## Exercise goal
In the entries below, work out how many lines include "None", and write only that number.

## Extracted information
Lemma auto_assignment_gives_account_id_witness :
  let env := configured jira_default_only in
  let tool := @tool_runs_function ascii_tables env in
  ((exists e, tool (lit "Bug") (lit "Low") [] [] (lit "SMS") = Raise e) ->
   @CreateJiraTicket.assignee_for ascii_tables tool jira_default_only None
     (lit "Bug") (lit "Low") (lit "SMS") = None)
  /\ (tool (lit "Bug") (lit "Low") [] [] (lit "SMS")
      = @tool_runs_function ascii_tables env (lit "Bug") (lit "Low") [] []
          (lit "SMS") ->
      exists m,
        @AssignTeamMember.assign_team_member ascii_tables env (lit "Bug")
          (lit "Low") [] [] (lit "SMS") = Ok m
        /\ In (AssignTeamMember.tm_username m)
             (List.map fst AssignTeamMember.team_members)
        /\ (AssignTeamMember.user jira_default_only
              (AssignTeamMember.tm_username m) = true
            \/ AssignTeamMember.tm_username m
               = AssignTeamMember.fallback_username)
        /\ @CreateJiraTicket.assignee_for ascii_tables tool
             jira_default_only None (lit "Bug") (lit "Low") (lit "SMS")
           = Some (CreateJiraTicket.accountId
                     (AssignTeamMember.tm_username m))).
Proof.
  apply (@auto_assignment_gives_account_id ascii_tables
           (configured jira_default_only) jira_default_only
           (@tool_runs_function ascii_tables (configured jira_default_only))
           (lit "Bug") (lit "Low") (lit "SMS")).
  - reflexivity.
  - reflexivity.
Defined.

Lemma score_range_and_saturation_witness :
  (0 <= @AssignTeamMember.score ascii_tables specialist (lit "Task")
          (lit "Medium") [lit "Backend API"] []
   <= 45 + 2 * Z.of_nat (length [lit "Backend API"] + length (@nil str)))%Z.
Proof.
  apply (@score_range_and_saturation ascii_tables specialist (lit "Task")
           (lit "Medium") [lit "Backend API"] []).
  vm_compute. discriminate.
Defined.

(** ** Ticket summaries and assignees in create_jira_ticket.py *)

Section ReplaceFacts.

Lemma replace_from_skip (old new : str) (p rest : str) :
  replace_from (length p) old new (p ++ rest) = replace_from 0 old new rest.
Proof.
  induction p as [|c p IH]; [reflexivity|]. cbn [length app replace_from].
  exact IH.
Qed.

Lemma replace_from_prefix (old new : str) (rest : str) :
  old <> [] ->
  replace_from 0 old new (old ++ rest) = new ++ replace_from 0 old new rest.
Proof.
  destruct old as [|c o] eqn:Ho; [congruence|]. intros _.
  cbn [app replace_from].
  replace (startswith (c :: o ++ rest) (c :: o)) with true.
  2:{ symmetry. apply startswith_iff. now exists rest. }
  cbn [length]. rewrite Nat.sub_succ, Nat.sub_0_r.
  now rewrite replace_from_skip.
Qed.

Lemma replace_from_absent (old new : str) (s : str) :
  str_in old s = false -> replace_from 0 old new s = s.
Proof.
  induction s as [|c s IH]; [reflexivity|].
  cbn [str_in]. intros H. apply orb_false_iff in H as [H1 H2].
  cbn [replace_from]. rewrite H1. now rewrite (IH H2).
Qed.

Lemma replace_from_length (old : str) (s : str) :
  forall skip, (length (replace_from skip old [] s) <= length s)%nat.
Proof.
  induction s as [|c s IH]; intros skip; [reflexivity|].
  cbn [replace_from]. destruct skip as [|k].
  - destruct (startswith (c :: s) old); cbn [app length].
    + specialize (IH (length old - 1)%nat). lia.
    + specialize (IH 0%nat). lia.
  - cbn [length]. specialize (IH k). lia.
Qed.

Lemma removelast_length (s : str) :
  (length (removelast s) <= length s)%nat.
Proof.
  induction s as [|c s IH]; [reflexivity|].
  cbn [removelast]. destruct s; cbn [length] in *; lia.
Qed.

End ReplaceFacts.

Section CreateTicket.
Context `{U : Unicode}.
Import CreateJiraTicket.

(** X12.  Cleaning a summary never makes it longer, and leaves alone a
    summary that neither starts with a quotation mark nor with "Action
    Item: ".  Applied to the summary the Slack listener builds, it gives
    back the first 50 characters of the message followed by "...", unless
    these contain "Action Item: " themselves. *)
Theorem clean_summary_of_listener_summary (summary message_text : str) :
  (length (clean_summary summary) <= length summary)%nat
  /\ (startswith summary quote = false ->
      startswith summary (lit "Action Item: ") = false ->
      clean_summary summary = summary)
  /\ (str_in (lit "Action Item: ") (firstn 50 message_text ++ lit "...")
      = false ->
      clean_summary (SlackListener.issue_summary message_text)
      = firstn 50 message_text ++ lit "...").
Proof.
  split; [|split].
  - unfold clean_summary. cbv zeta.
    assert (Hq : (length (if startswith summary quote && endswith summary quote
                          then removelast (tl summary) else summary)
                  <= length summary)%nat).
    { destruct (_ && _); [|reflexivity].
      etransitivity; [apply removelast_length|].
      destruct summary; cbn [tl length]; lia. }
    destruct (startswith _ (lit "Action Item: ")); [|exact Hq].
    etransitivity; [|exact Hq].
    apply (replace_from_length (lit "Action Item: ")).
  - intros Hq Hl. unfold clean_summary. cbv zeta.
    rewrite Hq. cbn [andb]. now rewrite Hl.
  - intros Habsent. unfold clean_summary, SlackListener.issue_summary.
    cbv zeta.
    set (rest := firstn 50 message_text ++ lit "...") in *.
    replace (startswith (lit "Action Item: " ++ rest) quote) with false
      by reflexivity.
    cbn [andb].
    replace (startswith (lit "Action Item: " ++ rest) (lit "Action Item: "))
      with true.
    2:{ symmetry. apply startswith_iff. now exists rest. }
    change (replace (lit "Action Item: ") [] (lit "Action Item: " ++ rest))
      with (replace_from 0 (lit "Action Item: ") []
              (lit "Action Item: " ++ rest)).
    rewrite replace_from_prefix by discriminate.
    now apply replace_from_absent.
Qed.

(** X13.  The two rules for telling an account id from a user name differ:
    [update_ticket_assignee] looks for a colon only, [create_jira_ticket]
    also takes 24 hexadecimal characters for an account id.  Whatever the
    first rule sends as an account id the second does too, and they part
    only on names of exactly 24 characters.  On the roster they part on
    one member: the id "63e1fbc8c3eb74ad8e9908f6" is an account id for
    [create_jira_ticket] and a user name for [update_ticket_assignee]. *)
Theorem assignee_rules_differ (assignee : str) :
  (UpdateTicketAssignee.call_for assignee
   = UpdateTicketAssignee.ByAccountId assignee ->
   entry_for assignee = accountId assignee)
  /\ (entry_for assignee = accountId assignee ->
      UpdateTicketAssignee.call_for assignee
      = UpdateTicketAssignee.ByName assignee ->
      length assignee = 24%nat /\ str_in (lit ":") assignee = false)
  /\ (In assignee (List.map fst AssignTeamMember.team_members) ->
      entry_for assignee = accountId assignee
      /\ (UpdateTicketAssignee.call_for assignee
          = UpdateTicketAssignee.ByName assignee
          <-> assignee = lit "63e1fbc8c3eb74ad8e9908f6")).
Proof.
  split; [|split].
  - unfold UpdateTicketAssignee.call_for, entry_for, is_account_id.
    destruct (str_in (lit ":") assignee); [reflexivity|discriminate].
  - unfold UpdateTicketAssignee.call_for, entry_for, is_account_id.
    destruct (str_in (lit ":") assignee); [discriminate|].
    cbn [orb]. destruct (length assignee =? 24)%nat eqn:Hl.
    + apply Nat.eqb_eq in Hl. now intros _ _.
    + cbn [andb]. discriminate.
  - intros Hin. split.
    + unfold entry_for. now rewrite (roster_ids_are_account_ids _ Hin).
    + unfold UpdateTicketAssignee.call_for.
      cbn [AssignTeamMember.team_members List.map fst] in Hin.
      repeat (destruct Hin as [<-|Hin];
              [first [ split; [discriminate|];
                       intros He; vm_compute in He; discriminate He
                     | split; reflexivity ]|]).
      destruct Hin.
Qed.

End CreateTicket.

Lemma clean_summary_of_listener_summary_witness :
  CreateJiraTicket.clean_summary (SlackListener.issue_summary (lit "fix login"))
  = firstn 50 (lit "fix login") ++ lit "...".
Proof.
  apply (clean_summary_of_listener_summary [] (lit "fix login")).
  vm_compute. reflexivity.
Defined.

Lemma assignee_rules_differ_witness :
  @CreateJiraTicket.entry_for ascii_tables (lit "63e1fbc8c3eb74ad8e9908f6")
  = CreateJiraTicket.accountId (lit "63e1fbc8c3eb74ad8e9908f6").
Proof.
  apply (@assignee_rules_differ ascii_tables (lit "63e1fbc8c3eb74ad8e9908f6")).
  vm_compute. tauto.
Defined.

(** ** The repository plan of advanced_automation.py *)

Section PlanName.
Context `{U : Unicode}.
Import AdvancedAutomationPlan.

Lemma sub_hyphens_In (in_run : bool) (s : str) (c : N) :
  In c (sub_hyphens in_run s) -> In c s.
Proof.
  revert in_run. induction s as [|x s IH]; intros in_run; [easy|].
  cbn [sub_hyphens]. destruct (x =? hyphen) eqn:Hx.
  - apply N.eqb_eq in Hx. destruct in_run.
    + intros Hin. right. eapply IH, Hin.
    + intros [<-|Hin]; [now left|]. right. eapply IH, Hin.
  - intros [->|Hin]; [now left|]. right. eapply IH, Hin.
Qed.

Lemma sub_hyphens_length (in_run : bool) (s : str) :
  (length (sub_hyphens in_run s) <= length s)%nat.
Proof.
  revert in_run. induction s as [|x s IH]; intros in_run; [easy|].
  cbn [sub_hyphens]. destruct (x =? hyphen).
  - destruct in_run; cbn [length].
    + specialize (IH true). lia.
    + specialize (IH true). lia.
  - cbn [length]. specialize (IH false). lia.
Qed.

Lemma sub_hyphens_head (s : str) (c : N) (t : str) :
  sub_hyphens true s = c :: t -> c <> hyphen.
Proof.
  induction s as [|x s IH]; [discriminate|]. cbn [sub_hyphens].
  destruct (x =? hyphen) eqn:Hx; [exact IH|].
  intros [= -> _]. now apply N.eqb_neq.
Qed.

Lemma sub_hyphens_double (in_run : bool) (s : str) :
  double_hyphen (sub_hyphens in_run s) = false.
Proof.
  revert in_run. induction s as [|x s IH]; intros in_run; [easy|].
  cbn [sub_hyphens]. destruct (x =? hyphen) eqn:Hx.
  - destruct in_run; [apply IH|].
    specialize (IH true).
    destruct (sub_hyphens true s) as [|y t] eqn:Hs; [reflexivity|].
    rewrite double_hyphen_cons, IH.
    apply sub_hyphens_head in Hs. apply N.eqb_neq in Hs.
    now rewrite Hs, andb_false_r.
  - specialize (IH false).
    destruct (sub_hyphens false s) as [|y t] eqn:Hs; [reflexivity|].
    rewrite double_hyphen_cons, IH. now rewrite Hx.
Qed.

## Answer
3